The shift comes as leaders from across the developing world descend on Beijing this week for a government-organized forum on what is known as the BRI for short.
The forum brings a flurry of diplomacy to Beijing, including at least 20 heads of state and government, mostly hailing from developing markets in Southeast and South Asia, the Middle East, Africa and Latin America.
Some of the key leaders visiting Beijing include Russian President Vladimir Putin, Sri Lankan President Ranil Wickremesinghe, Kenyan President William Ruto, Indonesian President Joke Widodo, Hungarian Prime Minister Viktor Orban and Argentina’s President Alberto Fernandez.
The initiative has built power plants, roads, railroads and ports around the world and deepened China’s relations with Africa, Asia, Latin America and the Mideast. It is a major part of President Xi Jinping’s push for China to play a larger role in global affairs.
Called “One Belt, One Road” in Chinese, the Belt and Road Initiative started as a program for Chinese companies to build transportation, energy and other infrastructure overseas funded by Chinese development bank loans.
The stated goal was to grow trade and the economy by improving China’s connections with the rest of the world in a 21st-century version of the Silk Road trading routes from China to the Middle East and onto Europe.
Xi unveiled the concept in broad terms on visits to Kazakhstan and Indonesia in 2013, and it took shape in the ensuing years, driving the construction of major projects from railroads in Kenya and Laos to power plants in Pakistan and Indonesia.
A total of 152 countries have signed a BRI agreement with China, though Italy, the only Western European country to do so, is expected to drop out when it comes time to renew in March of next year.
“Italy suffered a net loss,” said Alessia Amighini, an analyst at the Italian think tank ISPI, as the trade deficit with China more than doubled since Italy joined in 2019.
China became a major financer of development projects under BRI, on par with the World Bank. The Chinese government says the initiative has launched over 3,000 projects and “galvanized” nearly $1 trillion in investment.
China filled a gap left as other lenders shifted to areas such as health and education and away from infrastructure after coming under criticism for the impact major building projects can have on the environment and local communities, said Kevin Gallagher, the director of the Boston University Global Development Policy Center.
Chinese-financed projects have faced similar criticism, from displacing populations to adding tons of climate-changing greenhouse gases to the atmosphere.
Chinese development banks provided money for the BRI projects as loans, and some governments have been unable to repay them.
That has led to allegations by the U.S., India and others that China was engaging in “debt trap” diplomacy: Making loans they knew governments would default on, allowing Chinese interests to take control of the assets. An oft-cited example is a Sri Lankan port that the government ended up leasing to a Chinese company for 99 years.
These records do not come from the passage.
Lemma same_lengths_some b n ls : same_lengths (b, Some n) ls = (b && forallb (λ l, bool_decide (n = l)) ls, Some n).
Proof.
  revert b. induction ls as [|l ls IH]; intros b; simpl; [by rewrite andb_true_r|]. rewrite IH. by rewrite andb_assoc.
Qed.

(** [print_table!] prints a table, its heading first, exactly when the columns have the same number of values, else it returns an
    error; every row then has the same length in bytes: the longest cell of each column and three spaces. *)
Theorem print_table_spec columns :
  match print_table columns with
  | Ok lines => ∃ n, (columns = [] → n = O) ∧ Forall (λ c, length (values c) = n) columns ∧ length lines = S n ∧
      Forall (λ line, str_len line = Zsum ((λ c, max_length c + 3) <$> columns)) lines
  | Err _ => ∃ c c', c ∈ columns ∧ c' ∈ columns ∧ length (values c) ≠ length (values c')
  | Panic _ => False
  end.
Proof.
  unfold print_table. destruct columns as [|c0 columns].
  { simpl. exists O. split_and!; [done|done|done|]. repeat constructor. }
  assert (same_lengths (true, None) ((λ c, length (values c)) <$> c0 :: columns) =
    (forallb (λ l, bool_decide (length (values c0) = l)) ((λ c, length (values c)) <$> columns), Some (length (values c0)))) as ->
    by apply (same_lengths_some true).
  destruct (forallb _ _) eqn:E; simpl negb; cbv iota.
  - exists (length (values c0)). assert (Hall : Forall (λ c, length (values c) = length (values c0)) (c0 :: columns)).
    { constructor; [done|]. rewrite forallb_forall in E. apply Forall_forall. intros c Hc. symmetry. eapply bool_decide_eq_true_1, E.
      apply list_elem_of_In, list_elem_of_fmap. eauto. }
    split_and!; [done|done| |]; rewrite Nat.add_1_r;
      apply (rows_length (length (values c0)) (c0 :: columns) Hall _ 0); try by rewrite length_replicate. 
    all: apply Forall_replicate; done.
  - apply not_true_iff_false in E. rewrite forallb_forall in E.
    assert (∃ c, c ∈ columns ∧ length (values c0) ≠ length (values c)) as (c & Hc & Hne).
    { destruct (decide (Exists (λ c, length (values c0) ≠ length (values c)) columns)) as [Hex|Hn].
      - apply Exists_exists in Hex. done.
      - destruct E. intros x Hx%list_elem_of_In. apply list_elem_of_fmap in Hx as (c & -> & Hc). apply bool_decide_eq_true.
        destruct (decide (length (values c0) = length (values c))); [done|]. destruct Hn. apply Exists_exists. eauto. }
    exists c0, c. split_and!; [by left|by right|done].
Qed.

(** ** Commands *)

Module Cmd.
Inductive Command : Type :=
| KeyUnset (key_desc : KeyDescription)
| PoolCreate (name : Str) (blockdevs : list Str) (enc_info : EncryptionInfo)
| PoolUnlock (unlock_method : UnlockMethod) (uuid : option Z)
| PoolInitCache (name : Str) (paths : list Str)
| PoolRename (name new_name : Str)
| PoolAddData (name : Str) (paths : list Str)
| PoolAddCache (name : Str) (paths : list Str)
| PoolDestroy (name : Str)
| FsCreate (pool_name filesystem_name : Str)
| FsDestroy (pool_name filesystem_name : Str)
| FsRename (pool_name filesystem_name new_filesystem_name : Str).
End Cmd.

Section commands.
Context `{Traits} `{RpcSerde}.

(** What the client does *)
Definition client (c : Cmd.Command) : st Srv unit :=
  match c with
  | Cmd.KeyUnset kd => RpcClient.key_unset serve kd
  | Cmd.PoolCreate name blockdevs enc => RpcClient.pool_create serve name blockdevs enc
  | Cmd.PoolUnlock um uuid => RpcClient.pool_unlock serve (Err (Msg "no terminal")) (λ _, Err (Msg "no terminal")) um uuid false
  | Cmd.PoolInitCache name paths => RpcClient.pool_init_cache serve name paths
  | Cmd.PoolRename name new_name => RpcClient.pool_rename serve name new_name
  | Cmd.PoolAddData name paths => RpcClient.pool_add_data serve name paths
  | Cmd.PoolAddCache name paths => RpcClient.pool_add_cache serve name paths
  | Cmd.PoolDestroy name => RpcClient.pool_destroy serve name
  | Cmd.FsCreate pool_name name => RpcClient.filesystem_create serve pool_name name
  | Cmd.FsDestroy pool_name name => RpcClient.filesystem_destroy serve pool_name name
  | Cmd.FsRename pool_name name new_name => RpcClient.filesystem_rename serve pool_name name new_name
  end.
Many economists say that China did not make the bad loans intentionally. Now, having learned the hard way through defaults, China development banks are pulling back. Chinese development loans have already plummeted in recent years as the banks have become more cautious about lending and many recipient countries are less able to borrow, given their already high levels of debt.
Chinese loans have been a major contributor to the huge debt burdens that are weighing on economies in countries such as Zambia and Pakistan. Sri Lanka said last week that it had agreed with the Export-Import Bank of China on key terms and principles for restructuring its debt as it tries to emerge from an economic crisis that toppled the government last year.
Future BRI projects are likely not only to be smaller and greener but also rely more on investment by Chinese companies than on development loans to governments.
Christoph Nedopil, director of the Asia Institute at Griffith University in Australia, believes that China will still undertake some large projects, including high-visibility ones such as railways and others, including oil and gas pipelines, that have a revenue stream to pay back the investment.
A recent example is the launch of a Chinese high-speed railway in Indonesia with much fanfare in both countries.
On the climate front, China has pledged to stop building coal power plants overseas, though it remains involved in some and is encouraging projects related to the green transition, Nedopil said. These range from wind and solar farms to factories for electric vehicle batteries, such as a huge lithium-ion battery plant that has stirred environmental concerns in BRI-partner Hungary.